His head comes up. “You think that’s what I want? For you to leave me alone?”
I don’t know what he wants, so I keep my lips pressed shut.
“He pissed me off because he’s a smug, arrogant prick,” West says. “And I was fucking sick of hearing him talk, all right?”
“So it had nothing to do with me. ”
He rakes his hand through his hair again. Turns away.
“West?”
“I wouldn’t say that. ”
I wait.
It occurs to me that I am good at waiting, and maybe that’s one thing I have on West. He’s more worldly, more confident, but he’s volatile and I’m not. I’ll stand here until he’s done throwing his tantrum, and then he’ll have to tell me.
I wait some more.
He turns back around. “I didn’t do it for you, okay? I just couldn’t take it anymore. He deserved to get beat down, and nobody else was doing it. But if you have some kind of hero fantasy, you can forget it. ”

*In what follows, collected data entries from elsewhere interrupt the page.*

(** [run_opus_transcription]: the function the background worker executes.
    It returns the name of the exported file and its duration. *)
Definition run_opus_transcription (tc : toolchain) (p : run_params) : M (pystr * Q) :=
  (let temp_dir := tc_temp_dir tc in
   create temp_dir ;;;
   try_finally
     (try_except
        (update_job_progress 5 (lit "Downloading") ;;;
         dl <- download_youtube_video tc (p_youtube_url p) temp_dir ;;
         let '(original_file_path, original_filename) := dl in
         update_job_progress 15 (lit "Download Complete") ;;;
         let extracted_audio_path := path_join temp_dir (lit "extracted_audio.wav") in
         let ass_file_path := path_join temp_dir (lit "opus_subtitles.ass") in
         update_job_progress 20 (lit "Audio Extraction") ;;;
         run_process_checked (lit "ffmpeg") (tc_extract_audio tc) extracted_audio_path ;;;
         update_job_progress 30 (lit "Audio Extraction Complete") ;;;
         update_job_progress 35 (lit "Transcription") ;;;
         transcription_segments <-
           match tc_transcribe tc with
           | Some segments => ret segments
           | None => raise (RuntimeError (lit "transcription failed"))
           end ;;
         transcription_segments <-
           lift (timeframe_filter (p_timeframe_start p) (p_timeframe_end p)
                   transcription_segments) ;;
         update_job_progress 60 (lit "Transcription Complete") ;;;
         layout <- lower_of (p_layout_mode p) ;;
         processed_video_path <-
           (if str_eqb layout (lit "auto") then ret original_file_path
            else
              update_job_progress 45 (lit "Video Layout Processing") ;;;
              let processed := path_join temp_dir
                                 (lit "layout_processed_" ++ default [] (match p_layout_mode p with
                                                                          | PyStr s => Some s
                                                                          | _ => None
                                                                          end) ++ lit ".mp4") in
              r <- run_process (lit "ffmpeg") (tc_layout tc) processed ;;
              if returncode_ok r
              then update_job_progress 55 (lit "Video Layout Complete") ;;; ret processed
              else raise (Exception (lit "Video layout processing failed"))) ;;
         spawn (lit "ffprobe") ;;;                      (* get_video_dimensions *)
         update_job_progress 65 (lit "Subtitle Generation") ;;;
         ass_content <-
           match tc_captions tc with
           | Some content => ret content
           | None => raise (ValueError (lit "Template not found."))
           end ;;
         create ass_file_path ;;;
         update_job_progress 70 (lit "Subtitle Generation Complete") ;;;
         let template_name := tc_template_name tc in
         let base_name := lit "processed_" ++ original_filename in
         let timestamp := digits (tc_time tc) in
         let final_export_filename :=
           base_name ++ lit "_opus_" ++ spaces_to_underscores (str_lower template_name)
             ++ lit "_" ++ timestamp ++ lit ".mp4" in
         exports_dir <- path_of (p_exports_dir p) ;;
         let final_export_path := path_join exports_dir final_export_filename in
         create exports_dir ;;;
         let simple_ass_name := lit "temp_subs_" ++ timestamp ++ lit ".ass" in
         let simple_ass_path := path_join exports_dir simple_ass_name in
         create simple_ass_path ;;;                      (* shutil.copy2 *)
         update_job_progress 75 (lit "Video Processing") ;;;
         burn_subtitles tc final_export_path simple_ass_path ;;;
         update_job_progress 95 (lit "Finalizing") ;;;
         spawn (lit "ffprobe") ;;;
         total_duration <-
           match tc_ffprobe_duration tc with
           | Some d => ret d
           | None => raise (CalledProcessError [])
           end ;;
         update_job_progress 100 (lit "Complete") ;;;
         ret (final_export_filename, py_round total_duration 2))
        (fun e => update_job_progress 100 (lit "Failed") ;;; raise e))
     (rmtree temp_dir))%W.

“What’s that supposed to mean?”
“You know. If you’re getting your rocks off thinking I hit your ex because I’ve got a thing for you. ”
“Are you serious?”
“Why wouldn’t I be serious?”
For a few seconds, I can’t speak. He’s just yanked me so rapidly from ashamed and awkward to righteously pissed off, my brain is having trouble keeping up. “That’s so … conceited,” I finally manage. “I mean, so, so conceited. After what you just—why would you even say something like that?”

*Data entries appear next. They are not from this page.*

(** * count-loc: logging, report rendering and the counting core

    A shallow embedding of [logger.go] and of the report printer
    ([PrintResults], [PrintErrors], [FormatNumber], ...), followed by a model
    of the line classifier, the file counter, the worker pool and the
    aggregator as the design document describes them. *)

From Stdlib Require Import ZArith List String Ascii Lia Bool.
From Stdlib Require Import DecimalString DecimalPos DecimalZ ZifyNat.
From stdpp Require Import base gmap strings list fin_maps sorting.

Local Open Scope string_scope.
Local Open Scope list_scope.
Local Open Scope Z_scope.

(** ** Go's [int] and [fmt] verbs *)

Module GoInt.

(** Go's [int] on a 64-bit host: two's complement wrap-around. *)
Definition wrap_int (z : Z) : Z := (z + 2 ^ 63) mod 2 ^ 64 - 2 ^ 63.

Definition in_int (z : Z) : Prop := - 2 ^ 63 <= z < 2 ^ 63.

(** [x++] on an [int]. *)
Definition incr (z : Z) : Z := wrap_int (z + 1).

(** The verb [%d]: the decimal digits, with a minus sign when negative. *)
Definition fmt_d (z : Z) : string := NilZero.string_of_int (Z.to_int z).

End GoInt.

(** ** logger.go *)

Module Logger.
Import GoInt.

(** [type LogLevel int] with the [iota] constants. *)
Definition LogLevel := Z.
Definition LogLevelDebug : LogLevel := 0.
Definition LogLevelInfo : LogLevel := 1.
Definition LogLevelWarn : LogLevel := 2.
Definition LogLevelError : LogLevel := 3.
Definition LogLevelSilent : LogLevel := 4.

(** The [Logger] struct.  The two [*log.Logger] fields are modelled by the
    records written to their writers so far (prefix [""], flags [0]: one
    record per [Printf], the formatted message).  The mutex makes every
    method one atomic step, so a method is a function on the state. *)
Record Logger := mkLogger {
  level : LogLevel;
  logger : list string;
  errorLog : list string;
  errorCount : Z;
  warnCount : Z
}.

(** [NewLogger(level, out, errOut)] over two fresh writers. *)
Definition NewLogger (lv : LogLevel) : Logger :=
  {| level := lv; logger := []; errorLog := []; errorCount := 0; warnCount := 0 |}.

Definition SetLevel (lv : LogLevel) (l : Logger) : Logger :=
  {| level := lv; logger := logger l; errorLog := errorLog l;
     errorCount := errorCount l; warnCount := warnCount l |}.

(** The methods take the message [Sprintf(format, args...)]: the tag holds
    no verb, so [Printf("[DEBUG] "+format, args...)] writes the tag followed
    by that message. *)
Definition Debug (msg : string) (l : Logger) : Logger :=
  if level l <=? LogLevelDebug then
    {| level := level l; logger := logger l ++ ["[DEBUG] " +:+ msg];
       errorLog := errorLog l; errorCount := errorCount l; warnCount := warnCount l |}
  else l.

Definition Info (msg : string) (l : Logger) : Logger :=
  if level l <=? LogLevelInfo then
    {| level := level l; logger := logger l ++ ["[INFO] " +:+ msg];
       errorLog := errorLog l; errorCount := errorCount l; warnCount := warnCount l |}
  else l.

Definition Warn (msg : string) (l : Logger) : Logger :=
  if level l <=? LogLevelWarn then
    {| level := level l; logger := logger l ++ ["[WARN] " +:+ msg];
       errorLog := errorLog l; errorCount := errorCount l;
       warnCount := incr (warnCount l) |}
  else l.

Definition Error (msg : string) (l : Logger) : Logger :=
  if level l <=? LogLevelError then
    {| level := level l; logger := logger l;
       errorLog := errorLog l ++ ["[ERROR] " +:+ msg];
       errorCount := incr (errorCount l); warnCount := warnCount l |}
  else l.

He steps closer. He’s vibrating with emotion, and I can’t sort him out. I don’t know what he’s thinking, how he feels. I only know he feels it a lot. “Why did you touch me?” he asks.
“I was trying to get your attention. ”
“People tap when they’re trying to get someone’s attention. That wasn’t a tap. ”
“It was …”
I’ve got nothing. I groped him, and we both know it. The only thing I can do now is lie. “It was an accident. ”

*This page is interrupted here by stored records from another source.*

(** X15. For a report that is not valid, [regenerate] calls the language
    model once: its outcome and state are those of [llm_invoke] on one
    prompt in the world it was entered in.  That prompt shows the current
    date and, for every issue of the report, the heading of its type and
    the lines of its node, its property, its value and the constraint it
    violates; an issue whose severity is not [Violation] has its severity
    line as well. *)
Theorem regeneration_prompt_shows_every_issue (self : ValidatorAgent)
    (vr : validation_result) (st : mstate World) (issue : ValidationIssue) :
  is_valid (validation_report vr) = false ->
  issue ∈ issues (validation_report vr) ->
  exists prompt,
    regenerate self vr st
    = (let st' w := {| world := w; trace := trace st ++ [EvInvoke prompt] |} in
       match llm_invoke prompt (world st) with
       | (inr response, w) =>
           (Returned {| rr_odrl_turtle := _clean_turtle response;
                        regenerated := true;
                        original_issues :=
                          Some (map issue_dict (issues (validation_report vr))) |}, st' w)
       | (inl e, w) => (Raised (TransducerError e), st' w)
       end)
    /\ contains ("**Current Date:** " +:+ utc_today (world st)) prompt = true
    /\ contains ("### " +:+ issue_type issue) prompt = true
    /\ contains ("**Node**: `" +:+ focus_node issue +:+ "`") prompt = true
    /\ contains ("**Property**: `" +:+ property_path issue +:+ "`") prompt = true
    /\ contains ("**Current Value**: `" +:+ actual_value issue +:+ "`") prompt = true
    /\ contains ("**Constraint Violated**: " +:+ constraint_violated issue) prompt = true
    /\ (severity issue <> "Violation" ->
        contains ("**Severity**: " +:+ severity issue) prompt = true).
Proof.
  intros Hinvalid Hin.
  set (report := validation_report vr) in *.
  exists (ODRL_REGENERATION_PROMPT (utc_today (world st)) (to_learning_prompt report)).
  split; [by apply regenerate_run|].
  destruct (regeneration_prompt_parts (utc_today (world st)) (to_learning_prompt report))
    as (head & middle & tail & ->).
  split.
  { apply contains_app_r. by apply contains_self_app. }
  destruct (learning_prompt_lines _ _ Hinvalid Hin) as (lines & i & -> & Hheading & Hlines).
  assert (Hshown : forall sub line,
            sub <> "" -> line ∈ issue_lines i issue -> contains sub line = true ->
            contains sub (head +:+ ("**Current Date:** " +:+ utc_today (world st))
                          +:+ middle +:+ join nl lines +:+ tail) = true).
  { intros sub line Hsub Hline Hsubline. do 3 apply contains_app_r.
    apply contains_app_l; [done|]. eapply contains_join; [done | by apply Hlines | done]. }
  split.
  { do 3 apply contains_app_r. apply contains_app_l; [done|].
    eapply contains_join; [done | exact Hheading |].
    by apply contains_self. }
  unfold issue_lines in Hshown.
  split; [|split; [|split; [|split]]].
  - eapply Hshown; [done | left |].
    change (pretty (S i) +:+ ". **Node**: `" +:+ focus_node issue +:+ "`")
      with (pretty (S i) +:+ ". " +:+ ("**Node**: `" +:+ focus_node issue +:+ "`")).
    do 2 apply contains_app_r. by apply contains_self.
  - eapply Hshown; [done | right; left |].
    change ("   **Property**: `" +:+ property_path issue +:+ "`")
      with ("   " +:+ ("**Property**: `" +:+ property_path issue +:+ "`")).
    apply contains_app_r. by apply contains_self.
  - eapply Hshown; [done | do 2 right; left |].
    change ("   **Current Value**: `" +:+ actual_value issue +:+ "`")
      with ("   " +:+ ("**Current Value**: `" +:+ actual_value issue +:+ "`")).
    apply contains_app_r. by apply contains_self.
  - eapply Hshown; [done | do 3 right; left |].
    change ("   **Constraint Violated**: " +:+ constraint_violated issue)
      with ("   " +:+ ("**Constraint Violated**: " +:+ constraint_violated issue)).
    apply contains_app_r. by apply contains_self.
  - intros Hseverity. eapply Hshown; [done | |].
    + do 4 right. apply elem_of_app. left.
      destruct (String.eqb_spec (severity issue) "Violation") as [Heq|_]; [done | left].
    + change ("   **Severity**: " +:+ severity issue)
        with ("   " +:+ ("**Severity**: " +:+ severity issue)).
      apply contains_app_r. by apply contains_self.
Qed.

I hate when he does this. Looms over me this way with those eyes and that face. Looks at me. It is my new least-favorite thing: being looked at by West. Like he’s trying to sex me to death.
“Honey,” he says finally, “that was one hell of a long accident. ”
“Don’t call me honey. ”
“I think you like it. ”
“I think your ears are too small. ”
I nearly groan after I say it. Stupid blurting mouth.
But I had to say something, because honey is degrading to women, totally inappropriate, utterly unexpected. And I do kind of like it.